В 67 году он уже гораздо спокойнее наблюдал, с какой злостью советские средства массовой дезинформации поливали грязью «Израильскую военщину». В глубине души он испытывал гордость, слушая, как его коллеги отзывались об Израиле. Они не перестали быть антисемитами, но не могли не отдать должное армии, разгромившей намного превосходящие её войска шести арабских государств.

Потом была война Судного Дня и другие, менее важные события, которые напоминали ему, кто он. И вот опять…

Рывкин, Рывкин, Рывкин. Может и стоило его взять, но это риск, а рисковать своим удобством и спокойствием Стеклов не хотел. К тому же, Рывкину всего 21 год, он себе что-нибудь найдёт, а если нет, то рванёт товарищ Рывкин из Советского Союза и поселится в нормальной стране.

–Так что своим отказом я оказываю ему огромную услугу, – решил директор, – жаль только, что мысль эта не пришла мне раньше. Тогда я бы выспался и чувствовал себя, как человек.

                               ***

Веденеев подошёл к Жене, кивнул и протянул ему свой рапорт. Женя прочёл и удивлённо поднял глаза. Этот документ не имел к нему никакого отношения.

–Директор не стал подписывать твоё заявление, а я сказал, что если он этого не сделает, я подам просьбу о переводе. Я человек военный, по собственному желанию в отставку уйти не могу. Максимум того, что мне разрешено – это перейти в другое место.

У Жени всё внутри оборвалось, а на глазах появились слёзы. Он быстро опустил голову, разорвал рапорт и посмотрел по сторонам, делая вид, что ищет урну. Не найдя её, он отдал обрывки Веденееву и, не прощаясь, направился к выходу.

Веденеев встал по стойке смирно и приложил руку к козырьку.

Он впервые отдавал честь штатскому.

Моя любимая тёща

(Москва – Миннеаполис, конец 1970х – 2000 годы)

Я познакомился с ней много лет назад, когда впервые пришёл в её дом. Она открыла дверь и я на секунду замер: я должен был встретиться здесь с двадцатилетней девушкой, а эта женщина хоть и была весьма привлекательной, выглядела несколько старше.

–Галина Михайловна, – представилась она, протягивая руку.

–Владимир Борисович, – ответил я.

–Вера, это к тебе, – сказала она.

–Одну секундочку, я сейчас, – раздался из комнаты приятный голос, и почти тотчас же оттуда вышла Вера.

Я посмотрел на неё, потом на её мать и глазки у меня разбежались, но Галина Михайловна, пожертвовав собой, уступила меня дочери.

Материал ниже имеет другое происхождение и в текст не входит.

Lemma byte_lines_log es x : Forall event_ok es -> byte_lines (log es +:+ x) = map event_line es ++ byte_lines x.
Proof.
  induction 1 as [|e es He _ IH]; cbn [log foldr map app]; [done|].
  unfold event_line at 1. rewrite !sapp_assoc. cbn [String.append].
  rewrite byte_lines_line by by apply text_printable. by rewrite <- IH.
Qed.

Lemma tail_lines_of t : printable t = true -> byte_lines t = tail_lines t.
Proof. destruct t; [done|]. apply byte_lines_tail. Qed.

Lemma complete_line t : complete (t +:+ String LF "") = true.
Proof. induction t as [|c t IH]; [done|]. cbn [String.append]. destruct t; [done|exact IH]. Qed.

Lemma incomplete t : printable t = true -> complete t = false.
Proof.
  unfold printable. induction t as [|c t IH]; [done|]. cbn [string_forallb]. intros [Hc Ht]%andb_prop.
  destruct (char_not_end c Hc) as [E1 E2]. cbn [complete]. destruct t; [by rewrite E1, E2|by apply IH].
Qed.

(** ** Documents *)

Lemma document_byte c : document_char c = true ->
  is_zero c = false /\ c <> chr_n 0 /\ c <> chr_n 239 /\ c <> chr_n 254 /\ c <> chr_n 255.
Proof. destruct c as [[] [] [] [] [] [] [] []]; done. Qed.

Lemma no_bom c s x b : c <> x -> startswith (String c s) (String x b) = false.
Proof. intros H. unfold startswith. cbn [String.prefix]. by destruct (ascii_dec x c) as [->|]. Qed.

Lemma detect_document s : document s = true -> detect_encoding s = utf_8 false.
Proof.
  unfold document. destruct s as [|a s]; [done|]. cbn [string_forallb]. intros [Ha Hs]%andb_prop.
  destruct (document_byte a Ha) as (Hz & H0 & H1 & H2 & H3). unfold detect_encoding.
  assert (startswith (String a s) BOM_UTF32_BE = false) as -> by by apply no_bom.
  assert (startswith (String a s) BOM_UTF32_LE = false) as -> by by apply no_bom.
  assert (startswith (String a s) BOM_UTF16_BE = false) as -> by by apply no_bom.
  assert (startswith (String a s) BOM_UTF16_LE = false) as -> by by apply no_bom.
  assert (startswith (String a s) BOM_UTF8 = false) as -> by by apply no_bom.
  destruct s as [|b s]; [done|]. cbn [string_forallb] in Hs. apply andb_prop in Hs as [Hb _].
  destruct (document_byte b Hb) as (Hz' & _). destruct s as [|x [|y z]]; rewrite ?Hz, ?Hz'; done.
Qed.

Lemma document_ascii s : document s = true -> string_forallb ascii_char s = true.
Proof.
  unfold document. induction s as [|c s IH]; [done|]. cbn [string_forallb]. intros [Hc Hs]%andb_prop.
  rewrite IH by done. rewrite andb_true_r. destruct c as [[] [] [] [] [] [] [] []]; done.
Qed.

Lemma loads_document s : document s = true -> json_loads_bytes s = json_loads default_hooks s.
Proof.
  intros H. unfold json_loads_bytes. rewrite detect_document by done. cbn [decode_pass].
  rewrite ascii_valid by by apply document_ascii. done.
Qed.

Lemma loads_line event : event_ok event -> json_loads_bytes (event_line event) = Ok (stored event).
Proof.
  intros H. pose proof (text_printable event H) as Hp. unfold event_line. rewrite loads_document.
  - apply reads_loads; [by apply (dumps_reads " " " ")|done].
  - rewrite document_app. by rewrite printable_document.
Qed.

Lemma loads_text event : event_ok event -> json_loads_bytes (text_of event) = Ok (stored event).
Proof.
  intros H. rewrite loads_document by by apply printable_document, text_printable.
  rewrite <- (sapp_nil_r (text_of event)). apply reads_loads; [by apply (dumps_reads " " " ")|done].
Qed.

Lemma printable_prefix a b : printable (a +:+ b) = true -> printable a = true.
Proof. rewrite printable_app. by intros [? _]%andb_prop. Qed.

Lemma loads_torn event s c q : event_ok event -> text_of event = s +:+ String c q ->
  exists why, json_loads_bytes s = Raise (JSONDecodeError why).
Proof.
  intros H E. rewrite loads_document.
  - by apply (torn_object_unread " " " " eq_refl eq_refl event s c q).
  - apply printable_document. eapply printable_prefix. rewrite <- E. by apply text_printable.
Qed.

Lemma scan_text event f rest : event_ok event -> (2 * String.length (text_of event) < f)%nat ->
  scan_value default_hooks f (text_of event +:+ rest) = Ok (stored event, rest).
Proof. exact (object_reads " " " " eq_refl eq_refl event f rest). Qed.

(** Two objects on one line. *)
Lemma loads_merged event event' : event_ok event -> event_ok event' ->
  exists why, json_loads_bytes (text_of event +:+ event_line event') = Raise (JSONDecodeError why).
Proof.
  intros H H'. pose proof (text_printable event H). pose proof (text_printable event' H'). unfold event_line.
  rewrite loads_document by (rewrite !document_app, !printable_document by done; done).
  unfold json_loads. set (rest := text_of event' +:+ String LF "").
  assert (Hs : skip_ws (text_of event +:+ rest) = text_of event +:+ rest) by done. rewrite Hs.
  rewrite scan_text by (done || (rewrite sapp_length; lia)). by eexists.
Qed.

Lemma prefix_not_blank event s c q : text_of event = s +:+ String c q -> s <> ""%string -> blank_line s = false.
Proof. intros E Hs. destruct s; [done|]. injection E as <- _. done. Qed.

(** ** [_read_all] *)

Lemma read_complete_lines r es rest n evs s : Forall event_ok es ->
  read_lines r (map event_line es ++ rest) n evs s
  = read_lines r rest (n + String.length (log es))%nat (evs ++ map (fun e => stored e) es) s.
Proof.
  intros H. revert n evs. induction H as [|e es He _ IH]; intros n evs; cbn [map app log foldr String.length].
  - by rewrite Nat.add_0_r, app_nil_r.
  - cbn [read_lines]. assert (Hb : blank_line (event_line e) = false) by done. rewrite Hb, loads_line by done.
    assert (Hc : complete (event_line e) = true) by apply complete_line. rewrite Hc. cbn [negb]. rewrite andb_false_r.
    transitivity (read_lines r (map event_line es ++ rest) (n + String.length (event_line e))%nat (evs ++ [stored e]) s); [done|].
    rewrite IH, (sapp_length (event_line e)), <- app_assoc. f_equal. unfold log. lia.
Qed.

(** The state of a ledger that holds the events [es]. *)
Definition holds (s : EvidenceLedger) (es : list (list (string * json))) : Prop :=
  run_dir s = true /\ file_bytes s = log es.

Definition with_bytes (b : string) (s : EvidenceLedger) : EvidenceLedger :=
  {| run_dir := run_dir s; contents := Some b; depth := depth s |}.

Lemma read_all_tail r es t s : Forall event_ok es -> printable t = true -> file_bytes s = log es +:+ t ->
  _read_all r s = read_lines r (tail_lines t) (String.length (log es)) (map (fun e => stored e) es) s.
Proof.
  intros Hes Ht E. unfold file_bytes in E.
  transitivity (match contents s with None => mret [] | Some raw => read_lines r (byte_lines raw) 0 [] end s); [done|].
  destruct (contents s) as [raw|] eqn:Ec.
  - change (raw = log es +:+ t) in E. subst raw. by rewrite byte_lines_log, read_complete_lines, tail_lines_of by done.
  - destruct es as [|e es]; [|done]. by destruct t.
Qed.

Lemma read_all_log r es s : Forall event_ok es -> file_bytes s = log es ->
  _read_all r s = (Ok (map (fun e => stored e) es), s).
Proof. intros Hes E. rewrite (read_all_tail r es "" s); [done|done|done|]. by rewrite sapp_nil_r. Qed.

Lemma append_bytes_run b s : append_bytes b s = (Ok tt, with_bytes (file_bytes s +:+ b) s).
Proof. done. Qed.
Lemma truncate_bytes_run a u s : file_bytes s = a +:+ u -> truncate_bytes (String.length a) s = (Ok tt, with_bytes a s).
Proof.
  intros E. transitivity (Ok tt, with_bytes (prefix_bytes (String.length a) (file_bytes s)) s); [done|]. rewrite E.
  do 2 f_equal. clear E. induction a as [|x a IH]; [by destruct u|]. cbn. by rewrite IH.
Qed.

(** A line cut inside the object: nothing of it is kept, or reading refuses. *)
Lemma read_all_torn es event u c q s : Forall event_ok es -> event_ok event -> u <> ""%string ->
  text_of event = u +:+ String c q -> file_bytes s = log es +:+ u ->
  _read_all true s = (Ok (map (fun e => stored e) es), with_bytes (log es) s) /\
  _read_all false s = (Raise (ValueError "evidence ledger contains an invalid JSON event"), s).
Proof.
  intros Hes He Hu E Ef. destruct (loads_torn event u c q He E) as [why Hw].
  assert (Hp : printable u = true) by (eapply printable_prefix; rewrite <- E; by apply text_printable).
  assert (Ht : tail_lines u = [u]) by by destruct u.
  assert (Hb : blank_line u = false) by by eapply prefix_not_blank.
  split; rewrite (read_all_tail _ es u s) by done; rewrite Ht; cbn [read_lines];
    rewrite Hb, Hw, incomplete by done; [|done]. cbn [is_decode_error andb negb].
  erewrite bind_run by by eapply truncate_bytes_run. done.
Qed.

(** A whole object without its newline: it is kept, a keyed record completes the line. *)
Lemma read_all_unended es event s : Forall event_ok es -> event_ok event -> file_bytes s = log es +:+ text_of event ->
  _read_all true s = (Ok (map (fun e => stored e) (es ++ [event])), with_bytes (log (es ++ [event])) s) /\
  _read_all false s = (Ok (map (fun e => stored e) (es ++ [event])), s).
Proof.
  intros Hes He Ef. pose proof (text_printable event He) as Hp.
  assert (Hb : blank_line (text_of event) = false) by done.
  assert (Ht : tail_lines (text_of event) = [text_of event]) by done.
  split; rewrite (read_all_tail _ es _ s Hes Hp Ef), Ht; cbn [read_lines];
    rewrite Hb, loads_text, incomplete by done; rewrite map_app; [|done]. cbn [andb negb].
  rewrite (bind_run _ _ _ _ _ (append_bytes_run _ s)), Ef. unfold with_bytes.
  transitivity (Ok (map (fun e => stored e) es ++ [stored event]), with_bytes ((log es +:+ text_of event) +:+ String LF "") s); [done|].
  do 3 f_equal. rewrite log_app. change (log [event]) with (event_line event +:+ ""). by rewrite sapp_nil_r, sapp_assoc.
Qed.

(** A complete line that is no document stops every reader. *)
Lemma read_all_refused r es t why s : Forall event_ok es -> printable t = true -> t <> ""%string ->
  blank_line (t +:+ String LF "") = false -> json_loads_bytes (t +:+ String LF "") = Raise (JSONDecodeError why) ->
  file_bytes s = log es +:+ t +:+ String LF "" ->
  _read_all r s = (Raise (ValueError "evidence ledger contains an invalid JSON event"), s).
Proof.
  intros Hes Ht Hne Hb Hj E. unfold file_bytes in E.
  transitivity (match contents s with None => mret [] | Some raw => read_lines r (byte_lines raw) 0 [] end s); [done|].
  destruct (contents s) as [raw|].
  - change (raw = log es +:+ t +:+ String LF "") in E. subst raw.
    rewrite byte_lines_log, read_complete_lines, byte_lines_line by done. cbn [read_lines].
    by rewrite Hb, Hj, complete_line, andb_false_r.
  - by destruct es, t.
Qed.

Она чётко следовала указаниям партии – всё лучшее детям. Вскоре Вера стала моей женой.

Я переселился в их дом и жил там тринадцать лет. За это время я хорошо узнал все стороны характера своей тёщи. Конечно, я иногда бывал недоволен ею, но в такие моменты я старался думать, что именно ей Вера обязана своим появлением на свет. Галина Михайловна не только родила, но в очень тяжёлых условиях вырастила, воспитала и до конца жизни продолжала воспитывать мою жену. После её нравоучений Вера уже не замечала моих недостатков и иногда жаловалась мне на мать:

–Как она со мной разговаривает, ведь мне уже двадцать пять лет… двадцать семь… тридцать…

После тридцати Вера перестала называть свой возраст.

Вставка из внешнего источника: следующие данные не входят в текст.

Lemma first_index_spec events stage :
  match _first_index events stage with
  | Some k => exists x, events !! k = Some x /\ at_stage stage x = true
                        /\ forall j y, (j < k)%nat -> events !! j = Some y -> at_stage stage y = false
  | None => forall j x, events !! j = Some x -> at_stage stage x = false
  end.
Proof.
  unfold _first_index. pose proof (index_from_spec (at_stage stage) 0 events) as H.
  destruct (index_from _ _ _); [|done]. destruct H as (j & x & -> & H). eauto.
Qed.

(** ** Order of the stages *)

Lemma precedes_spec check description n1 s1 n2 s2 events : s1 <> s2 ->
  precedes check description n1 s1 n2 s2 events = [] <-> after (at_stage s2) (at_stage s1) events.
Proof.
  intros Hne. unfold precedes. pose proof (first_index_spec events s1) as H1. pose proof (first_index_spec events s2) as H2.
  destruct (_first_index events s2) as [i2|].
  2: { split; [|done]. intros _ i e Hi He. by rewrite (H2 i e Hi) in He. }
  destruct H2 as (x2 & Hx2 & Hs2 & Hbefore2).
  destruct (_first_index events s1) as [i1|].
  - destruct H1 as (x1 & Hx1 & Hs1 & Hbefore1). destruct (Nat.ltb_spec i2 i1).
    + split; [done|]. intros H'. destruct (H' i2 x2 Hx2 Hs2) as (j & y & Hj & Hy & Hq).
      rewrite (Hbefore1 j y) in Hq; [done|lia|done].
    + split; [|done]. intros _ i e Hi He. exists i1, x1. split_and!; [|done..].
      destruct (decide (i < i2)%nat) as [Hl|]; [by rewrite (Hbefore2 i e Hl Hi) in He|].
      assert (i1 <> i); [|lia]. intros ->. rewrite Hi in Hx1. injection Hx1 as ->. by eapply Hne, stage_unique.
  - split; [done|]. intros H'. destruct (H' i2 x2 Hx2 Hs2) as (j & y & _ & Hy & Hq). by rewrite (H1 j y Hy) in Hq.
Qed.

Section Text.
Context `{Unicode}.

(** ** Sets of texts *)

Lemma sorted_set_nil l : sorted_set l = [] <-> l = [].
Proof.
  split; [|by intros ->]. intros E. destruct l as [|x l]; [done|].
  assert (x ∈ sorted_set (x :: l)) by (apply sorted_set_elem; left). rewrite E in *. by apply elem_of_nil in H0.
Qed.

Lemma minus_nil l m : minus l m = [] <-> forall x, x ∈ l -> x ∈ m.
Proof.
  unfold minus. rewrite filter_nil_iff, Forall_forall. split; intros Hl x Hx; specialize (Hl x Hx).
  - apply negb_false_iff in Hl. by apply str_in_elem.
  - apply negb_false_iff. by apply str_in_elem.
Qed.

Lemma agents_spec p events a : a ∈ agents p events <-> exists e, e ∈ events /\ p e = true /\ text "agent" e = a.
Proof.
  unfold agents. rewrite list_elem_of_In, in_map_iff. split.
  - intros (e & <- & He). apply filter_In in He as [He Hp]. exists e. by rewrite list_elem_of_In.
  - intros (e & He & Hp & <-). exists e. split; [done|]. apply filter_In. by rewrite <- list_elem_of_In.
Qed.

(** ** TRAJ-02, TRAJ-04 *)

Definition two_in (l : list string) : Prop := exists x y, x ∈ l /\ y ∈ l /\ x <> y.
Lemma sorted_set_two l : (1 <? List.length (sorted_set l))%nat = true <-> two_in l.
Proof.
  pose proof (sorted_set_sorted l) as Hs. apply strictly_sorted_NoDup in Hs as Hn.
  assert (Hin : forall x, x ∈ sorted_set l <-> x ∈ l) by (intros; apply sorted_set_elem).
  destruct (sorted_set l) as [|x [|y m]]; cbn.
  - split; [done|]. intros (x & _ & Hx & _). apply Hin in Hx. by apply elem_of_nil in Hx.
  - split; [done|]. intros (a & b & Ha%Hin & Hb%Hin & Hne). apply list_elem_of_singleton in Ha, Hb. congruence.
  - split; [|done]. intros _. exists x, y. split_and!; [apply Hin; left|apply Hin; right; left|].
    apply NoDup_cons in Hn as [Hn _]. intros ->. apply Hn. left.
Qed.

У Галины Михайловны были потрясающие кулинарные способности и удивительный талант общения. Её друзья бывали у нас так часто, что тесть иногда выражал недовольство. Тогда она начинала хандрить и жаловаться, что плохо себя чувствует. Продолжалось это до тех пор, пока знакомые не приходили её проведать. После их визитов ни еды в холодильнике, ни спиртного в заначке уже не оставалось, но зато тёща сразу выздоравливала. Она жаловалась лишь на то, что у неё не было времени подготовиться к приёму.

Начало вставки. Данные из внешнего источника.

(* ===== verification/Schema.v ===== *)
(** * Structural validation of a document ([ingestion/schema.py])

    The subset of JSON Schema that the contracts use.  The validator walks the
    schema, which is JSON itself, and collects one message per defect.

    ** The schema of a full-stack contract

    The packaged file [schemas/fullstack_product_contract.schema.json], as the
    value that [json.loads] makes of it. *)
From Stdlib Require Import Ascii String.
From Stdlib Require Import String.
From S2P Require Import Prelude Json JsonText PyStr PyConv.

(** [type(value).__name__]. *)
Definition type_name (v : json) : string :=
  match v with
  | JNull => "NoneType" | JBool _ => "bool" | JInt _ => "int" | JFloat _ => "float"
  | JStr _ => "str" | JArr _ => "list" | JObj _ => "dict"
  end.

(** [_TYPE_CHECKS]: the predicate is [isinstance], so a [bool] is an [int]. *)
Definition _TYPE_CHECKS : list (string * (json -> bool)) := [
  ("string", is_str); ("array", is_list); ("object", is_mapping); ("boolean", is_bool); ("integer", is_int);
  ("number", is_number)
]%string.

(** [value in container]. *)
Definition py_in (value container : json) : res bool :=
  match container with
  | JArr l => Ok (existsb (fun x => py_eq x value) l)
  | JObj m => if hashable value then Ok (existsb (fun p => py_eq (JStr (fst p)) value) m)
              else Raise (TypeError "unhashable type")
  | JStr s => match value with
              | JStr t => Ok (contains_str t s)
              | _ => Raise (TypeError "'in <string>' requires string as left operand")
              end
  | _ => Raise (TypeError "argument is not iterable")
  end.

(** [len] of a text. *)
Definition str_len (s : string) : Z := Z.of_nat (List.length (ords s)).

(** The messages of a loop, in its order. *)
Section Collect.
Context {A E : Type}.

Definition collect (f : A -> res (list E)) : list A -> res (list E) :=
  fix go (l : list A) : res (list E) :=
    match l with [] => Ok [] | x :: l' => e ← f x; es ← go l'; Ok (e ++ es) end.

Definition collect_indexed (f : nat -> A -> res (list E)) : nat -> list A -> res (list E) :=
  fix go (i : nat) (l : list A) : res (list E) :=
    match l with [] => Ok [] | x :: l' => e ← f i x; es ← go (S i) l'; Ok (e ++ es) end.
End Collect.

(** The member of a dict that a key names, when there is one. *)
Definition with_member {V A} (key : string) (default : A) (f : V -> A) : list (string * V) -> A :=
  fix go (m : list (string * V)) : A :=
    match m with
    | [] => default
    | (k, v) :: m' => if String.eqb key k then f v else go m'
    end.

Section Validator.
Context `{Unicode}.

(** The defect of the type, and of the value, that ends the visit of a node. *)
Definition type_defect (m : list (string * json)) (value : json) (label : string) : res (option string) :=
  match jget "type" m with
  | JNull => Ok None
  | expected =>
      known ← (if hashable expected then Ok (match expected with JStr s => assoc s _TYPE_CHECKS | _ => None end)
               else Raise (TypeError "unhashable type"));
      match known : option (json -> bool) with
      | None => Raise (ConfigError ("schema uses unsupported type '" +:+ py_str expected +:+ "' at " +:+ label))
      | Some is_instance =>
          if py_eq expected (JStr "integer") && is_bool value
          then Ok (Some (label +:+ ": expected integer, got boolean"))
          else if is_instance value then Ok None
          else Ok (Some (label +:+ ": expected " +:+ py_str expected +:+ ", got " +:+ type_name value))
      end
  end.

Definition enum_defect (m : list (string * json)) (value : json) (label : string) : res (option string) :=
  match assoc "enum" m with
  | None => Ok None
  | Some enum =>
      member ← py_in value enum;
      if member : bool then Ok None
      else allowed ← iterate enum;
           Ok (Some (label +:+ ": value " +:+ py_repr value +:+ " not one of [" +:+ join ", " (map py_repr allowed) +:+ "]"))
  end.

Definition length_defects (m : list (string * json)) (value : json) (label : string) : res (list string) :=
  match value, assoc "minLength" m with
  | JStr s, Some bound =>
      n ← as_int bound;
      Ok (if str_len (strip s) <? n then [label +:+ ": shorter than minLength " +:+ py_str bound] else [])
  | _, _ => Ok []
  end.

Definition count_defects (m : list (string * json)) (l : list json) (label : string) : res (list string) :=
  match assoc "minItems" m with
  | Some bound =>
      n ← as_int bound;
      Ok (if Z.of_nat (List.length l) <? n then [label +:+ ": needs at least " +:+ py_str bound +:+ " item(s)"] else [])
  | None => Ok []
  end.

Definition required_defects (m : list (string * json)) (fields : list (string * json)) (label : string) : res (list string) :=
  required ← iterate (match assoc "required" m with Some r => r | None => JArr [] end);
  collect (fun req =>
    present ← py_in req (JObj fields);
    Ok (if (present : bool) then [] else [label +:+ ": missing required field '" +:+ py_str req +:+ "'"])) required.

Fixpoint _validate_node (schema value : json) (path : string) {struct schema} : res (list string) :=
  match schema with
  | JObj m =>
      let label := if nonempty path then path else "specification"%string in
      wrong_type ← type_defect m value label;
      match wrong_type with
      | Some defect => Ok [defect]
      | None =>
          wrong_value ← enum_defect m value label;
          match wrong_value with
          | Some defect => Ok [defect]
          | None =>
              short ← length_defects m value label;
              nested ← match value with
                       | JArr l =>
                           few ← count_defects m l label;
                           items ← with_member "items" (Ok []) (fun item_schema =>
                             match item_schema with
                             | JObj _ => collect_indexed (fun i item =>
                                 _validate_node item_schema item (label +:+ "[" +:+ str_of_Z (Z.of_nat i) +:+ "]")) 0 l
                             | _ => Ok []
                             end) m;
                           Ok (few ++ items)
                       | JObj fields =>
                           missing ← required_defects m fields label;
                           members ← with_member "properties" (Ok []) (fun props =>
                             match props with
                             | JObj ps => collect (fun p =>
                                 match assoc (fst p) fields with
                                 | Some child => _validate_node (snd p) child (if nonempty path then path +:+ "." +:+ fst p else fst p)
                                 | None => Ok []
                                 end) ps
                             | _ => Raise (AttributeError "object has no attribute 'items'")
                             end) m;
                           Ok (missing ++ members)
                       | _ => Ok []
                       end;
              Ok (short ++ nested)
          end
      end
  | _ => Raise (AttributeError "object has no attribute 'get'")
  end.

(** [validate]: no message means that the document is structurally valid. *)
Definition validate (schema data : json) : res (list string) := _validate_node schema data "".
End Validator.

(** * The schema of a full-stack contract *)

Definition fullstack_schema : json := (JObj [
  ("$schema", JStr "https://json-schema.org/draft/2020-12/schema");
  ("$id", JStr "https://github.com/Abhillashjadhav/production-engineering-os/schemas/fullstack_product_contract.schema.json");
  ("title", JStr "FullStackProductContract");
  ("description", JStr "The V3 boundary object for full-stack web product delivery (PD-V3). Extends the ProductDecisionContract discipline to browser products: screens, UI states, user journey, backend capabilities, API contracts, accessibility and responsive requirements, release gates, deployment target, and explicit exclusions. Immutable within an engineering run; the canonical digest covers the whole document. Semantic runnability rules live in pmpe.fullstack.contract.");
  ("type", JStr "object");
  ("required", JArr [
    JStr "contract_version"; JStr "contract_id"; JStr "contract_status"; JStr "approved_at";
    JStr "approved_by"; JStr "product_name"; JStr "problem"; JStr "target_user";
    JStr "primary_journey"; JStr "screens"; JStr "ui_states"; JStr "backend_capabilities";
    JStr "data_entities"; JStr "api_contracts"; JStr "accessibility_requirements";
    JStr "responsive_requirements"; JStr "binary_release_gates"; JStr "guardrails";
    JStr "deployment_target"; JStr "out_of_scope"; JStr "unresolved_questions";
    JStr "required_approvals"]);
  ("properties", JObj [
    ("contract_version", JObj [("type", JStr "integer")]);
    ("contract_id", JObj [("type", JStr "string"); ("minLength", JInt 1)]);
    ("contract_status", JObj [
      ("type", JStr "string");
      ("enum", JArr [JStr "DRAFT"; JStr "APPROVED"; JStr "SUPERSEDED"; JStr "REJECTED"])]);
    ("approved_at", JObj [("type", JStr "string")]);
    ("approved_by", JObj [("type", JStr "string")]);
    ("product_name", JObj [("type", JStr "string"); ("minLength", JInt 1)]);
    ("problem", JObj [("type", JStr "string"); ("minLength", JInt 1)]);
    ("target_user", JObj [("type", JStr "string"); ("minLength", JInt 1)]);
    ("primary_journey", JObj [
      ("type", JStr "array");
      ("minItems", JInt 1);
      ("items", JObj [
        ("type", JStr "object");
        ("required", JArr [JStr "step_id"; JStr "description"; JStr "screen_id"]);
        ("properties", JObj [
          ("step_id", JObj [("type", JStr "string")]);
          ("description", JObj [("type", JStr "string"); ("minLength", JInt 1)]);
          ("screen_id", JObj [("type", JStr "string"); ("minLength", JInt 1)])])])]);
    ("screens", JObj [
      ("type", JStr "array");
      ("minItems", JInt 1);
      ("items", JObj [
        ("type", JStr "object");
        ("required", JArr [JStr "screen_id"; JStr "name"; JStr "purpose"; JStr "states"]);
        ("properties", JObj [
          ("screen_id", JObj [("type", JStr "string")]);
          ("name", JObj [("type", JStr "string"); ("minLength", JInt 1)]);
          ("purpose", JObj [("type", JStr "string"); ("minLength", JInt 1)]);
          ("states", JObj [
            ("type", JStr "array");
            ("minItems", JInt 1);
            ("items", JObj [("type", JStr "string"); ("minLength", JInt 1)])])])])]);
    ("ui_states", JObj [
      ("type", JStr "array");
      ("minItems", JInt 1);
      ("description", JStr "The UI-state vocabulary screens draw their declared states from; each screen lists the subset that applies to it.");
      ("items", JObj [("type", JStr "string"); ("minLength", JInt 1)])]);
    ("backend_capabilities", JObj [
      ("type", JStr "array");
      ("minItems", JInt 1);
      ("items", JObj [
        ("type", JStr "object");
        ("required", JArr [JStr "capability_id"; JStr "description"]);
        ("properties", JObj [
          ("capability_id", JObj [("type", JStr "string")]);
          ("description", JObj [("type", JStr "string"); ("minLength", JInt 1)])])])]);
    ("data_entities", JObj [
      ("type", JStr "array");
      ("items", JObj [
        ("type", JStr "object");
        ("required", JArr [JStr "entity_id"; JStr "name"; JStr "persistence"]);
        ("properties", JObj [
          ("entity_id", JObj [("type", JStr "string")]);
          ("name", JObj [("type", JStr "string"); ("minLength", JInt 1)]);
          ("persistence", JObj [
            ("type", JStr "string");
            ("enum", JArr [JStr "none"; JStr "ephemeral_session"; JStr "permanent"])])])])]);
    ("api_contracts", JObj [
      ("type", JStr "array");
      ("minItems", JInt 1);
      ("items", JObj [
        ("type", JStr "object");
        ("required", JArr [JStr "api_id"; JStr "method"; JStr "path"; JStr "purpose"]);
        ("properties", JObj [
          ("api_id", JObj [("type", JStr "string")]);
          ("method", JObj [
            ("type", JStr "string");
            ("enum", JArr [JStr "GET"; JStr "POST"; JStr "PUT"; JStr "PATCH"; JStr "DELETE"])]);
          ("path", JObj [("type", JStr "string")]);
          ("purpose", JObj [("type", JStr "string"); ("minLength", JInt 1)])])])]);
    ("accessibility_requirements", JObj [
      ("type", JStr "array");
      ("minItems", JInt 1);
      ("items", JObj [("type", JStr "string"); ("minLength", JInt 1)])]);
    ("responsive_requirements", JObj [
      ("type", JStr "array");
      ("minItems", JInt 1);
      ("items", JObj [("type", JStr "string"); ("minLength", JInt 1)])]);
    ("binary_release_gates", JObj [
      ("type", JStr "array");
      ("minItems", JInt 1);
      ("items", JObj [
        ("type", JStr "object");
        ("required", JArr [JStr "id"; JStr "description"]);
        ("properties", JObj [
          ("id", JObj [("type", JStr "string")]);
          ("description", JObj [("type", JStr "string"); ("minLength", JInt 1)])])])]);
    ("guardrails", JObj [
      ("type", JStr "array");
      ("minItems", JInt 1);
      ("items", JObj [("type", JStr "string"); ("minLength", JInt 1)])]);
    ("deployment_target", JObj [
      ("type", JStr "object");
      ("required", JArr [JStr "kind"; JStr "description"]);
      ("properties", JObj [
        ("kind", JObj [
          ("type", JStr "string");
          ("enum", JArr [JStr "local_preview"; JStr "containerized_preview"; JStr "cloud"])]);
        ("description", JObj [("type", JStr "string"); ("minLength", JInt 1)])])]);
    ("out_of_scope", JObj [
      ("type", JStr "array");
      ("minItems", JInt 1);
      ("items", JObj [("type", JStr "string"); ("minLength", JInt 1)])]);
    ("unresolved_questions", JObj [
      ("type", JStr "array");
      ("items", JObj [
        ("type", JStr "object");
        ("required", JArr [JStr "id"; JStr "question"; JStr "blocking"]);
        ("properties", JObj [
          ("id", JObj [("type", JStr "string")]);
          ("question", JObj [("type", JStr "string"); ("minLength", JInt 1)]);
          ("blocking", JObj [("type", JStr "boolean")]);
          ("resolution", JObj [("type", JStr "string")])])])]);
    ("required_approvals", JObj [("type", JStr "array"); ("items", JObj [("type", JStr "string"); ("minLength", JInt 1)])])])])%string.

Как только стало известно о Чернобыльской аварии, она позвала к себе всех Киевских родственников, у которых были маленькие дети. Мы с Верой уже жили в собственной квартире и оказывали Галине Михайловне посильную помощь. Наблюдая, сколько времени, сил и денег она тратит, обслуживая всех своих многочисленных гостей, мы стали называть её жертвой Чернобыля. Тёща падала с ног от усталости, но, несмотря на это, продолжала учить мою жену.